February 13: Strong Storms Possible



Big changes coming to our weather over the next 24 hours! Some showers north of the Triangle this morning didn’t cause too many headaches for the morning commute…but we’ll be tracking a line of heavier downpours later this morning. Rain will continue off-and-on throughout the afternoon and into this evening.

The HRRR model’s radar simulation from 9:00am through 11:00pm shows the quick movement of the heaviest rain — that line should be off the southern Coastal Plain by mid-afternoon. The last of the rain showers will wind down tonight.

There’s a LOT of wind energy in the atmosphere overhead — some of the heaviest downpours could drag some of that energy down to ground level late this morning into this afternoon. The mix of severe weather ingredients is far from ideal for a significant outbreak, but it’s still something we’ll keep a close eye on.

The Storm Prediction Center has included most of central North Carolina in a “Marginal Risk” (the lowest category) of severe weather, reflecting the borderline nature of the threat.

Before the rain arrives, temperatures will warm up to around 70° in the Triangle, with our southern counties reaching well into the 70s.

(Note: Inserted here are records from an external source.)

Lemma dict_keys_set (V : Type) (d : Dict.t V) (k : str) (v : V) :
  In k (Dict.keys d) -> Dict.keys (Dict.set d k v) = Dict.keys d.
Proof.
  unfold Dict.keys. induction d as [|[k0 v0] d IH]; simpl; [tauto|].
  intros [-> | H].
  - rewrite str_eqb_refl. reflexivity.
  - destruct (str_eqb k0 k); simpl; [reflexivity | rewrite IH by exact H; reflexivity].
Qed.

Lemma get_or_set (d : Dict.t str) (k k' v default : str) :
  BrandVoice.get_or (Dict.set d k v) k' default
  = if str_eqb k k' then v else BrandVoice.get_or d k' default.
Proof.
  unfold BrandVoice.get_or. rewrite dict_get_set. destruct (str_eqb k k'); reflexivity.
Qed.

(** X21: the tone analysis always has the keys "formality", "emotion",
    "voice" and "perspective", in this order; after a guideline is added
    under [category], the analysis has the guideline at [category] when
    this is one of the four keys, and is otherwise as before: a guideline
    of any other category never shows in it. *)
Theorem tone_analysis_after_guideline
        (self : BrandVoice.Self) (category guideline key : str) :
  let self' := BrandVoice.add_brand_guideline self category guideline in
  Dict.keys (BrandVoice.get_tone_analysis self') = Spec.tone_keys
  /\ Dict.get (BrandVoice.get_tone_analysis self') key
     = (if str_eqb category key && existsb (str_eqb key) Spec.tone_keys
        then Some guideline
        else Dict.get (BrandVoice.get_tone_analysis self) key)
  /\ (existsb (str_eqb category) Spec.tone_keys = false ->
      BrandVoice.get_tone_analysis self' = BrandVoice.get_tone_analysis self).
Proof.
  cbv zeta. unfold BrandVoice.get_tone_analysis, BrandVoice.add_brand_guideline.
  cbn [BrandVoice.brand_guidelines]. rewrite !get_or_set.
  split; [reflexivity|]. split.
  - unfold Spec.tone_keys. cbn [Dict.get map existsb].
    destruct (str_eqb (py "formality") key) eqn:K1;
      [apply str_eqb_eq in K1; subst key; rewrite str_eqb_refl;
       destruct (str_eqb category (py "formality")); reflexivity|].
    destruct (str_eqb (py "emotion") key) eqn:K2;
      [apply str_eqb_eq in K2; subst key; rewrite str_eqb_refl, orb_true_r;
       destruct (str_eqb category (py "emotion")); reflexivity|].
    destruct (str_eqb (py "voice") key) eqn:K3;
      [apply str_eqb_eq in K3; subst key; rewrite str_eqb_refl, !orb_true_r;
       destruct (str_eqb category (py "voice")); reflexivity|].
    destruct (str_eqb (py "perspective") key) eqn:K4;
      [apply str_eqb_eq in K4; subst key; rewrite str_eqb_refl, !orb_true_r;
       destruct (str_eqb category (py "perspective")); reflexivity|].
    rewrite (str_eqb_sym key (py "formality")), (str_eqb_sym key (py "emotion")),
      (str_eqb_sym key (py "voice")), (str_eqb_sym key (py "perspective")),
      K1, K2, K3, K4.
    rewrite andb_false_r. reflexivity.
  - unfold Spec.tone_keys. cbn [map existsb]. intros H.
    repeat (apply orb_false_iff in H; destruct H as [? H]).
    repeat match goal with E : str_eqb _ _ = false |- _ => rewrite E; clear E end.
    reflexivity.
Qed.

Temperatures will back off already by this evening, as winds turn to the northwest.

Once the rain tapers off, temperatures really drop off. We’ll end up in the 30s and low 40s by early Friday morning.

Despite emerging sunshine overhead, we won’t warm up much during the day Friday.

The chilly air sticks around into the start of the weekend, then we’ll slowly warm up Sunday and Monday. Sunday’s and Monday’s rain chances continue to look less and less impressive, but I still can’t completely rule out the chance of a passing shower.

The next good chance of rain heads our way — along with warmer temperatures — by Tuesday and Wednesday. Temperatures drop off again by the end of next week.

The end of next week is…complicated. The American GFS model keeps us dry Thursday and Friday, with rain showers moving in next Saturday.

However, the European forecast model shows this scenario for Thursday, Friday and Saturday. That’s rain, changing to a wintry mix, changing to snow.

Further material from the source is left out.